COS 85-9 - Assessing the impact of pharmaceuticals on open and shaded aquatic environments

Wednesday, August 9, 2017: 10:50 AM
D133-134, Oregon Convention Center
Stephanie Robson1,2, Erinn Richmond1, Alexander J. Reisinger2, Emma Rosi3, Yashoma Boodhan2 and Michael R. Grace1, (1)Monash University, Australia, (2)Cary Institute, Millbrook, NY, (3)Cary Institute of Ecosystem Studies, Millbrook, NY
Background/Question/Methods

Pharmaceuticals are biologically active organic contaminants frequently detected in aquatic ecosystems. There are multiple pathways for pharmaceuticals to reach aquatic ecosystems, such as human waste-water following excretion, incorrect disposal, manufacturing waste and agricultural runoff. These compounds can be incorporated by aquatic biota and may have a variety of direct and indirect effects on aquatic ecosystem functions including respiration, primary production and nutrient cycling. Recent research has demonstrated that environmentally relevant concentrations (ng L-1) of individual pharmaceuticals can inhibit these functions in aquatic biota.
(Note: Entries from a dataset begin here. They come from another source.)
Lemma heap_violations_stuck_before fuel :
  heap_violations fuel first_bp zeroed8 = OutOfFuel /\
  heap_violations fuel (first_bp - 8) zeroed8 = OutOfFuel.
Proof.
  assert (H1 : forall fuel, heap_violations fuel first_bp zeroed8 = OutOfFuel).
  { intros [|f]; [reflexivity|]. cbn [heap_violations].
    assert (Hsz : GET_SIZE (HDRP first_bp) zeroed8 = Ret 16 zeroed8)
      by (apply readonly_value; [auto with readonly|vm_compute; reflexivity]).
    assert (Hnx : NEXT_BLKP first_bp zeroed8 = Ret (first_bp + 16) zeroed8)
      by (apply readonly_value; [auto with readonly|vm_compute; reflexivity]).
    assert (Hbv : exists l, block_violations first_bp zeroed8 = Ret l zeroed8).
    { destruct (value (block_violations first_bp) zeroed8) as [l|] eqn:E.
      - exists l. apply readonly_value; [auto with readonly|exact E].
      - vm_compute in E. discriminate. }
    destruct Hbv as (l & Hbv).
    rewrite (run_bind _ _ _ _ _ Hsz). cbn [Z.eqb negb orelse]. rewrite bind_ret_l.
    rewrite (run_bind _ _ _ _ _ Hbv). rewrite (run_bind _ _ _ _ _ Hnx).
    unfold bind. rewrite heap_violations_stuck. reflexivity. }
  split; [apply H1|].
  destruct fuel as [|f]; [reflexivity|]. cbn [heap_violations].
  assert (Hsz : GET_SIZE (HDRP (first_bp - 8)) zeroed8 = Ret 8 zeroed8)
    by (apply readonly_value; [auto with readonly|vm_compute; reflexivity]).
  assert (Hnx : NEXT_BLKP (first_bp - 8) zeroed8 = Ret first_bp zeroed8)
    by (apply readonly_value; [auto with readonly|vm_compute; reflexivity]).
  assert (Hbv : exists l, block_violations (first_bp - 8) zeroed8 = Ret l zeroed8).
  { destruct (value (block_violations (first_bp - 8)) zeroed8) as [l|] eqn:E.
    - exists l. apply readonly_value; [auto with readonly|exact E].
    - vm_compute in E. discriminate. }
  destruct Hbv as (l & Hbv).
  rewrite (run_bind _ _ _ _ _ Hsz). cbn [Z.eqb negb orelse]. rewrite bind_ret_l.
  rewrite (run_bind _ _ _ _ _ Hbv). rewrite (run_bind _ _ _ _ _ Hnx).
  unfold bind. rewrite H1. reflexivity.
Qed.

(** The checker does not always return or exit.  On a heap that was never
    initialised its first read is at address -4, outside the region, and
    it faults; after [calloc(1, 8)] it walks the blocks for ever, whatever
    the number of steps it is given. *)
Lemma mm_checkheap_faults_or_never_ends :
  mm_checkheap 100 398 boot = Fault /\
  forall fuel, mm_checkheap fuel 398 zeroed8 = OutOfFuel.
Proof.
  split; [vm_compute; reflexivity|].
  intros fuel.
  assert (Hv : checkheap_violations fuel zeroed8 = OutOfFuel).
  { unfold checkheap_violations, bind, get_heap_listp, get_seg_lists.
    change (heap_listp zeroed8) with (first_bp - 8).
    rewrite (proj2 (heap_violations_stuck_before fuel)). reflexivity. }
  unfold mm_checkheap.
  rewrite (bind_subst _ _ _ _ _ (checkheap_flag_violations fuel)).
  unfold bind. rewrite Hv. reflexivity.
Qed.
However, the effects of an environmentally-relevant pharmaceutical mixture on whole-ecosystem structure and functioning is largely unknown.
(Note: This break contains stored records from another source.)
Lemma due_once_In (due : list (Job * World * (nat -> tick)))
    (ts : TaskScheduler) (d : Job * World * (nat -> tick)) :
  due_once due ts -> In d due -> In (fst (fst d)) (jobs ts).
Proof.
  intros [rest Hp] Hd. apply (Permutation_in _ Hp).
  apply in_or_app. left.
  now apply (in_map (fun d0 : Job * World * (nat -> tick) =>
                       fst (fst d0))).
Qed.

Lemma due_of_le (r : nat) (due : list (Job * World * (nat -> tick)))
    (ts : TaskScheduler) :
  due_once due ts -> (due_of r due <= jobs_of r ts)%nat.
Proof.
  intros [rest Hp]. unfold due_of, jobs_of.
  rewrite <- (filter_length_perm _ _ _ Hp), filter_app, length_app.
  assert (H : List.length
                (filter (fun d => Nat.eqb (job_task (fst (fst d))) r) due)
              = List.length
                  (filter (fun j => Nat.eqb (job_task j) r)
                     (map (fun d : Job * World * (nat -> tick) =>
                             fst (fst d)) due))).
  { clear. induction due as [|d due IH]; simpl; auto.
    destruct (Nat.eqb (job_task (fst (fst d))) r); simpl; auto. }
  lia.
Qed.
(** ** The paragraphs of the [.docx] (C8) *)

(** C8, as the scripts have it.  [save_docx] of [transcribe_audio_cuda]
    strips the text, cuts it at each pair of line feeds and makes one
    paragraph of each piece, stripped: a text made of segments separated by
    one blank line each (the segments and the text having no white space at
    their ends, and no blank line inside a segment) gives exactly one
    paragraph per segment.  [save_docx] of [transcribe_mp3_v2] makes one paragraph of
    the whole text. *)
Theorem C8_docx_paragraphs :
  (forall segs : list string,
      segs ≠ [] ->
      Forall (fun s => bare s /\ Py.split_blank s = [s]) segs ->
      bare (join_blank segs) ->
      Cuda.docx_paragraphs (join_blank segs) = segs)
  /\ (forall (E : env) (text path : string) (st : state Cuda.vars),
        docx_fault E (tick st) path = None ->
        fs (snd (Cuda.save_docx E text path st)) !! path
        = Some (docx_bytes E (Cuda.docx_paragraphs text)))
  /\ (forall (E : env) (text path : string) (st : state V2.vars),
        docx_fault E (tick st) path = None ->
        fs (snd (V2.save_docx E text path st)) !! path
        = Some (docx_bytes E [text])).
Proof.
  split; [|split].
  - intros segs Hne Hsegs Hbare. unfold Cuda.docx_paragraphs.
    unfold bare in Hbare. rewrite Hbare, split_blank_join; [|done|].
    + clear Hne Hbare. induction Hsegs as [|s l [Hs _] _ IH]; [done|].
      cbn [map]. rewrite Hs. by f_equal.
    + eapply Forall_impl; [exact Hsegs|]. intros s [Hb Hs]. split; [done|].
      intros x ->. by apply (bare_no_final_lf x).
  - intros E text path st Hf.
    unfold Cuda.save_docx, external_write, next_tick, set_fs, mbind, M_bind.
    cbn beta iota zeta delta [fst snd fs tick trace locals]. rewrite Hf.
    cbn [snd fs]. apply lookup_insert_eq.
  - intros E text path st Hf.
    unfold V2.save_docx, V2.ensure_parent_dir, external_write, next_tick, set_fs,
      mbind, M_bind, mret, M_ret.
    cbn beta iota zeta delta [fst snd fs tick trace locals]. rewrite Hf.
    cbn [snd fs]. apply lookup_insert_eq.
Qed.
Our research examines the effects of an environmentally relevant pharmaceutical mixture on whole-ecosystem endpoints in artificial streams under both open and shaded canopy conditions.
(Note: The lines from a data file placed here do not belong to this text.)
Lemma for_each_create_edges_of_Raise vs d :
  Forall constants_readable vs →
  for_each create_edges_of d vs = Raise IndexError ↔
  ∃ v operation, v ∈ vs ∧ v_value v = Some (Expression operation) ∧
    positions (is_destination v) (variables_blocks d) = [].
Proof.
  intros Hc. revert d. induction Hc as [|v vs Hv Hc IH]; intros d; simpl.
  { split; [done|]. by intros (v & ? & ?%elem_of_nil & _). }
  destruct (create_edges_of d v) as [d1|e] eqn:R; simpl.
  - destruct (create_edges_of_keys d v d1 R) as [K _]. rewrite IH. split.
    + intros (v' & operation & Hin & Hv' & Hp). exists v', operation.
      rewrite <- (same_keys_destination _ _ _ K). split; [by right|done].
    + intros (v' & operation & Hin & Hv' & Hp). exists v', operation.
      rewrite (same_keys_destination _ _ _ K). split; [|done].
      apply elem_of_cons in Hin as [->|Hin]; [|done].
      destruct (create_edges_of_Ok d v d1 R) as [[_ Hno]|(op & dest & rest & _ & Hd & _)].
      * by destruct (Hno operation).
      * by rewrite Hd in Hp.
  - split; [|by rewrite (exception_only e)]. intros _.
    destruct (create_edges_of_Raise d v e Hv R) as (operation & Hv' & Hp).
    exists v, operation. split; [by left|done].
Qed.

Lemma _create_blocks_destination vs v :
  positions (is_destination v) (variables_blocks (_create_blocks (__init__ vs))) = [] →
  v ∈ vs → ¬ analysable v.
Proof.
  intros Hp Hin Ha.
  assert (Hf : v ∈ filter analysable vs) by (by apply list_elem_of_filter).
  apply list_elem_of_lookup in Hf as [i Hi].
  destruct (Forall2_lookup_l _ _ _ _ _ (_create_blocks_matches vs) Hi) as (b & Hb & M).
  assert (Hpos : i ∈ positions (is_destination v)
                       (variables_blocks (_create_blocks (__init__ vs)))).
  { apply elem_of_positions. exists b. split; [done|].
    apply is_destination_true. by destruct M as (-> & -> & _). }
  rewrite Hp in Hpos. by apply elem_of_nil in Hpos.
Qed.

Lemma _create_blocks_no_destination vs v :
  ¬ analysable v →
  positions (is_destination v) (variables_blocks (_create_blocks (__init__ vs))) = [].
Proof.
  intros Hna. destruct (positions _ _) as [|i rest] eqn:Hp; [done|]. exfalso.
  assert (Hi : i ∈ positions (is_destination v)
                     (variables_blocks (_create_blocks (__init__ vs))))
    by (rewrite Hp; by left).
  apply elem_of_positions in Hi as (b & Hb & [Hf _]%is_destination_true).
  apply Hna. exists (b_function b). split; [done|].
  by eapply _create_blocks_not_import, list_elem_of_lookup_2.
Qed.

(** ** The claims on the construction of edges *)

Lemma constant_value_iff o a :
  constant_value o = Ok a ↔ op_value o = Scalar a ∨ ∃ l, op_value o = ListOf (a :: l).
Proof.
  unfold constant_value. destruct (op_value o) as [a'|[|a' l]]; split.
  - intros; simplify_eq. by left.
  - intros [?|[l ?]]; by simplify_eq.
  - done.
  - intros [?|[l ?]]; by simplify_eq.
  - intros; simplify_eq. right. by exists l.
  - intros [?|[l' ?]]; by simplify_eq.
Qed.


Lemma integer_operands_typed vs : integer_operands vs = integer_typed_operands vs.
Proof.
  unfold integer_operands, integer_typed_operands.
  induction vs as [|v vs IH]; [done|]. rewrite !bind_cons, IH. f_equal.
  destruct (v_value v) as [[operation|]|]; try done.
  unfold parents_constants, operands. induction operation as [|e operation IHo]; [done|].
  destruct e as [o|s]; csimpl; [|done].
  destruct (op_type o) eqn:T.
  - rewrite filter_cons_False by (rewrite T; done). done.
  - rewrite filter_cons_True by done. csimpl. by f_equal.
Qed.

(** C6: whenever [_create_dfg] succeeds, [constants_blocks] holds one
    Constant Block for every integer-typed operand of a non-call value
    ([integer_typed_operands]: the operands of type INTEGER among the
    elements of each direct expression), in order and without merging equal
    literals; the block carries the scalar payload, or the first element of a
    list payload, the variable and its function; its id is its position, the
    number of Constant Blocks created before it, so ids are pairwise
    distinct; and its edge to the destination block of the variable is in
    [edges].  One step appends the block with id [len(constants_blocks)] and
    its edge. *)
Theorem _create_edges_constant_operands vs d :
  _create_dfg (__init__ vs) = Ok d →
  Forall2 (λ c vo, c_variable c = vo.1 ∧ c_function c = v_function vo.1 ∧
                   (op_value vo.2 = Scalar (c_value c) ∨
                    ∃ l, op_value vo.2 = ListOf (c_value c :: l)))
    (constants_blocks d) (integer_typed_operands vs) ∧
  length (constants_blocks d) = length (integer_typed_operands vs) ∧
  (∀ k c, constants_blocks d !! k = Some c → c_id c = k) ∧
  NoDup (c_id <$> constants_blocks d) ∧
  (∀ k c, constants_blocks d !! k = Some c →
     ∃ destination_block rest,
       positions (is_destination (c_variable c)) (variables_blocks d)
         = destination_block :: rest ∧
       {| e_source := ConstantRef k;
          e_destination := destination_block;
          e_function := v_function (c_variable c) |} ∈ edges d) ∧
  (∀ d0 v destination_block parent_constant value,
     constant_value parent_constant = Ok value →
     ∃ d1, add_constant_edge v destination_block d0 parent_constant = Ok d1 ∧
       variables_blocks d1 = variables_blocks d0 ∧
       constants_blocks d1 =
         constants_blocks d0 ++
         [{| c_value := value; c_id := length (constants_blocks d0);
             c_variable := v; c_function := v_function v |}] ∧
       edges d1 =
         edges d0 ++
         [{| e_source := ConstantRef (length (constants_blocks d0));
             e_destination := destination_block;
             e_function := v_function v |}]).
Proof.
  intros R. destruct (_create_dfg_built vs d R) as ((_ & _ & [Icb Iid] & Ied) & _ & _).
  rewrite integer_operands_typed in Icb.
  split; [|split; [|split; [|split; [|split]]]].
  - eapply Forall2_impl; [exact Icb|]. intros c vo (? & ? & ?%constant_value_iff). done.
  - by eapply Forall2_length.
  - intros k c Hk. apply (f_equal (.!! k)) in Iid.
    rewrite list_lookup_fmap, Hk in Iid. simpl in Iid.
    rewrite lookup_seq_lt in Iid by (by eapply lookup_lt_Some). by simplify_eq.
  - rewrite Iid. apply NoDup_seq.
  - intros k c Hk. destruct (Ied k c Hk) as (dest & rest & Hp & Hin). by exists dest, rest.
  - intros d0 v dest o a Ha. eexists. split; [by apply add_constant_edge_Ok|done].
Qed.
We colonised 60 L fibreglass artificial streams with leaf packs, rocks and sediment balls which had been incubated in a nearby forested stream. We shaded half of the artificial streams with shade cloth to reduce incident light by ~60%. Half of both sets of streams were then dosed with a pharmaceutical mixture throughout the three week experiment. Primary production, respiration, microbial biomass and denitrification were quantified.

Results/Conclusions

We predicted that pharmaceuticals would inhibit endpoints in both open and shaded streams, albeit to different degrees. However, most endpoints tested exhibited no significant changes. This lack of an effect may be due to the oligotrophic conditions within the stream, meaning that stream were already under stress and thus the impact of pharmaceutical stressors was limited. The lack of response may also be due to antagonistic interactions of the mixture of pharmaceuticals lowering the cumulative effects below what would be expected from individual compounds. Despite these factors, some significant effects of pharmaceuticals on ecosystem endpoints were observed. Seston biomass was supressed by 33% in shaded streams and 34% in open streams on day 6 of the experiment, while seston community respiration efficiency was increased by 31% in shaded streams and 46% in open streams (in streams dosed with the pharmaceutical mixture). Pharmaceutical treatment increased denitrification potentials by up to 45% in sediment balls on day 19 of the experiment. nMDS ordination of algal pigments determined from HPLC indicated that both pharmaceuticals and canopy cover caused differences in algal pigment variability. This research indicates that pharmaceutical mixtures can have subtle, sub-lethal effects on ecosystem structure and function.